7 Eylül 2022 Çarşamba

HER EVE,KURUM ve KURULUŞA BİR ALİ BEY LAZIM

 


Kamera; Güven

Kamera Güven

                     HER KURUM ve KURULUŞA BİR ALİ BEY LAZIM

 

  Tekirdağ Süleymanpaşa’da kamu yararına kurulmuş onlarca idari yapı var. Kimisi güvenliğimizi sağlarken, kimisi, sosyal, kültürel amaçlı kurulmuşlar. İnsanların, şehirlerin ihtiyaçlarına göre bir sürü kurum-kuruluş önceliği insan, çevre ve doğa olmak üzere görev yapıyorlar.

  Görevini canı gönülden yapanlara, sadece kanunlardan esinlenerek değil de insancıl felsefelerini de ortaya koyanlara teşekkürü her daim borç biliyorum.

  Tekirdağ’ımızın birkaç kurumunu, kuruluş ve idari yapısını birazcık inceledim. Bir sürü sekreter, danışman, başkan, müdür, yardımcı, memur, işçi çalıştıran kurumlarımız var. İl nüfusumuz ilçeleriyle birlikte 1 milyonu geçince, binlerce çalışanı olması da kaçınılmaz görünüyor.

 Yaklaşık 300 yıllık geçmişin devamı olarak bir kurumdan-müzeden söz edeceğim sizlere. Macar Hükümeti’nin satın alıp kurduğu Rakoczi Müzesi’nden ve o müzede kurulduğu günden bu yana; kırk yıllık hizmetin, alın teri, hüner, sevgi, saygı, içtenlikten söz edeceğim…

   Ali Bey Rakoczi Müzesi kuruluşundan bu yana buranın yöneticisi de, işçisi de, memuru da, amiri de; kısacası her şeyidir; Rakoczi Müzesi’nin Ali Bey…

   İnsan şaşırıyor bu işe; kırk yıldır aynı samimiyet, ciddiyet ve disiplin içinde en az BEŞ kişinin işini bir kişi yapsın; şaşmadan, şaşırmadan ve şu seslenişi yapmadan edemiyorum;

“ Her kurum ve kuruluşa bir tane ALİ BEY lazım…”

  Kim bilir kaç gizli Ali Bey vardır ama onlara şans vermek, öne çıkartıp sorumluluk verip güvenmek de ayrıcalıklı yöneticilerin işi…

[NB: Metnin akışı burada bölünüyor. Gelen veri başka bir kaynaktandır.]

(** * Manual-edit reconciliation and change-log engine of the funding advisor

    A shallow embedding of the backend's store module (db.js): the
    manual company update engine, the manual investor-report update engine,
    the structural JSON diff and the history feed assembler, together with
    the properties the specification states about them. *)

From Stdlib Require Import ZArith String Ascii List Lia Bool Permutation Sorted.
From Stdlib Require Import Decimal DecimalString DecimalZ DecimalPos DecimalFacts.
From stdpp Require Import base option list gmap strings pretty sorting.
Import ListNotations.

Local Open Scope string_scope.
Local Open Scope list_scope.
Local Open Scope Z_scope.

Set Warnings "-register-all,-clear-no-such-hyp".

(** ** The JavaScript runtime the module runs on *)

(** Numbers.  The module never computes with numbers: it converts strings
    to numbers ([Number]), tests them ([Number.isFinite]), compares them
    ([===]) and prints them.  A number that travels through a JSON request
    body or an SQLite column is finite, so [num] stands for the finite
    numbers and the builtins are the fields of this class. *)
Class JsRuntime := {
  num : Type;
  (** [===] on finite numbers *)
  num_eq_dec :: EqDecision num;
  (** [0] and [-0], the falsy finite numbers *)
  num_isZero : num → bool;
  (** [Number(s)] on a trimmed, non-empty string, when [Number.isFinite]
      accepts the result; [None] otherwise *)
  Number_finite : string → option num;
  (** [Number.prototype.toString], which is also what [JSON.stringify]
      prints for a finite number *)
  num_toString : num → string;
  (** [Math.floor] on a finite number *)
  num_floor : num → Z;
  (** [new Date(text).getTime()]; [None] is the [NaN] of an invalid date *)
  Date_getTime : string → option Z;
}.

(** *** Strings *)

(** A string is the UTF-8 text of the JavaScript string: a character of
    ASCII is one byte, any other character two to four bytes, none of them
    a byte of ASCII. *)

(** The white space and line terminators of one byte: U+0009 to U+000D and
    U+0020. *)
Definition is_js_whitespace (c : ascii) : bool :=
  let n := nat_of_ascii c in
  ((9 <=? n) && (n <=? 13) || (n =? 32))%nat.

(** The one of two bytes: U+00A0. *)
Definition is_js_whitespace2 (c1 c2 : ascii) : bool :=
  ((nat_of_ascii c1 =? 194) && (nat_of_ascii c2 =? 160))%nat.

(** Those of three bytes: U+1680, U+2000 to U+200A, U+2028, U+2029,
    U+202F, U+205F, U+3000 and U+FEFF. *)
Definition is_js_whitespace3 (c1 c2 c3 : ascii) : bool :=
  let n1 := nat_of_ascii c1 in
  let n2 := nat_of_ascii c2 in
  let n3 := nat_of_ascii c3 in
  ((n1 =? 225) && ((n2 =? 154) && (n3 =? 128))
   || (n1 =? 226)
      && ((n2 =? 128)
          && ((128 <=? n3) && (n3 <=? 138) || (n3 =? 168) || (n3 =? 169)
              || (n3 =? 175))
          || (n2 =? 129) && (n3 =? 159))
   || (n1 =? 227) && ((n2 =? 128) && (n3 =? 128))
   || (n1 =? 239) && ((n2 =? 187) && (n3 =? 191)))%nat.

(** What follows the white space character a text starts with, if it
    starts with one; [backwards] when the text is read from its end. *)
Definition after_whitespace (backwards : bool) (cs : list ascii)
  : option (list ascii) :=
  match cs with
  | c1 :: rest1 =>
      if is_js_whitespace c1 then Some rest1
      else
        match rest1 with
        | c2 :: rest2 =>
            if (if backwards then is_js_whitespace2 c2 c1
                else is_js_whitespace2 c1 c2)
            then Some rest2
            else
              match rest2 with
              | c3 :: rest3 =>
                  if (if backwards then is_js_whitespace3 c3 c2 c1
                      else is_js_whitespace3 c1 c2 c3)
                  then Some rest3
                  else None
              | [] => None
              end
        | [] => None
        end
  | [] => None
  end.

(** The text without the white space it starts with; a text has no more
    white space characters than it has bytes. *)
Fixpoint drop_whitespace (backwards : bool) (fuel : nat) (cs : list ascii)
  : list ascii :=
  match fuel with
  | O => cs
  | S fuel =>
      match after_whitespace backwards cs with
      | Some rest => drop_whitespace backwards fuel rest
      | None => cs
      end
  end.

(** [String.prototype.trim] *)
Definition trim (s : string) : string :=
  let cs := list_ascii_of_string s in
  let start := drop_whitespace false (length cs) cs in
  string_of_list_ascii
    (rev (drop_whitespace true (length start) (rev start))).

(** [Array.prototype.join] on strings *)
Fixpoint join (sep : string) (parts : list string) : string :=
  match parts with
  | [] => ""
  | [p] => p
  | p :: rest => p +:+ sep +:+ join sep rest
  end.

Definition hex_digit (n : nat) : ascii :=
  match n with
  | 0 => "0" | 1 => "1" | 2 => "2" | 3 => "3" | 4 => "4" | 5 => "5"
  | 6 => "6" | 7 => "7" | 8 => "8" | 9 => "9" | 10 => "a" | 11 => "b"
  | 12 => "c" | 13 => "d" | 14 => "e" | _ => "f"
  end%nat%char.

Definition dquote : ascii := "034"%char.

(** The line feed, which a string literal of JavaScript writes with a
    backslash. *)
Definition line_feed : string := String "010"%char "".

(** One character of a string literal as [JSON.stringify] quotes it. *)
Definition quote_char (c : ascii) : string :=
  let n := nat_of_ascii c in
  if (n =? 34)%nat then String "\" (String dquote "")
  else if (n =? 92)%nat then "\\"
  else if (n =? 8)%nat then "\b"
  else if (n =? 9)%nat then "\t"
  else if (n =? 10)%nat then "\n"
  else if (n =? 12)%nat then "\f"
  else if (n =? 13)%nat then "\r"
  else if (n <? 32)%nat then
    "\u00" +:+ String (hex_digit (n / 16)) (String (hex_digit (n mod 16)) "")
  else String c "".

Fixpoint quote_chars (s : string) : string :=
  match s with
  | EmptyString => ""
  | String c rest => quote_char c +:+ quote_chars rest
  end.

Definition quote_string (s : string) : string :=
  String dquote (quote_chars s +:+ String dquote "").

Section Values.
Context `{JsRuntime}.

(** ** JavaScript values *)

(** JavaScript values as far as JSON bodies and SQLite columns produce
    them.  An object is the list of its own enumerable properties in
    [Object.keys] order; an object has no two properties with one key, so
    [value[key]] for a listed [key] is the value listed with it. *)
Inductive jsval :=
| JUndefined
| JNull
| JBool (b : bool)
| JNum (n : num)
| JStr (s : string)
| JArr (items : list jsval)
| JObj (props : list (string * jsval)).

  Macaristan Hükümeti Ali Bey’in çalışkanlığını, güvenirliğini tam tamına kırk yıl önce fark etmiş. Ve koskoca müzeyi onun yönetimine vermiş. İşçisi de sen ol, güvenlik görevlisi de, müdürü de, amiri de, memuru da…

  Öyle de olmuş bugüne kadar… Diğer kurumlarımızı bir göz önüne alın lütfen. Onlarca çalışanı olup da Ali Bey’in samimiyetini, çalışkanlığını yakalayamayan kurum ve kuruluşların halkın önünü açıp, çalıştıkları kurumları öne çıkartma becerileri olabilir mi?

  Güzelim Arkeoloji Müzesi ve bahçesi, sosyal ve kültürel etkinlikler için neredeyse gizli gizli, bazen de sesli gözyaşı döküyor. Gören ve duyan var mı?

  Güneşin henüz gökyüzü en tepeye yükselmediği vakit, Vali Konağı Caddesi’nden sahile doğru iniyordum. Ali Bey’in her gün yaptığı işe kendini verdiğini, elinde kovası, müzeden içeriye girdiğini görünce koştum ve ardından ; “ Ali Bey” diye seslenir seslenmez, şu sözcükleri haykırdım, temiz, serin, loş müzenin giriş salonunda;

  “ Her mekâna, her kuruma bir Ali Bey lazım…”

  Ali Bey’in yüzünden çifter çifter ter akıyordu. Alın teri, hünerin, samimiyetin, sorumluluğun terleriydi o akan terler. Sadece bugün mü, kırk yıldır onun yüzünden süzülüyorlar; gocunmadan, söylenmeden,”yüküm ağır” demeden…

  Ne derdi eskiler; “ Zorla koyunlara giden köpek kurt getirir.” Kurum ve kuruluşlarımıza, bin bir testten geçirerek çalışan almalıyız. Üretmeyen, çalışmayan insanların yeri değildir devleti temsil etmek…

Hiçbir kamu çalışanı devletin iradesine gölge düşürmeye hakkı yoktur…

 Özel işletme çalışanı da olsa kişi ve görev bilinci Orhan Kemal’in Bekçi Murtaza’sı kadar olmasa da, içinde samimiyet, ciddiyet, istikrar yoksa her şey, mekânlar, mekânları seçen insanlar; neşeden, huzurdan uzak kalıyor.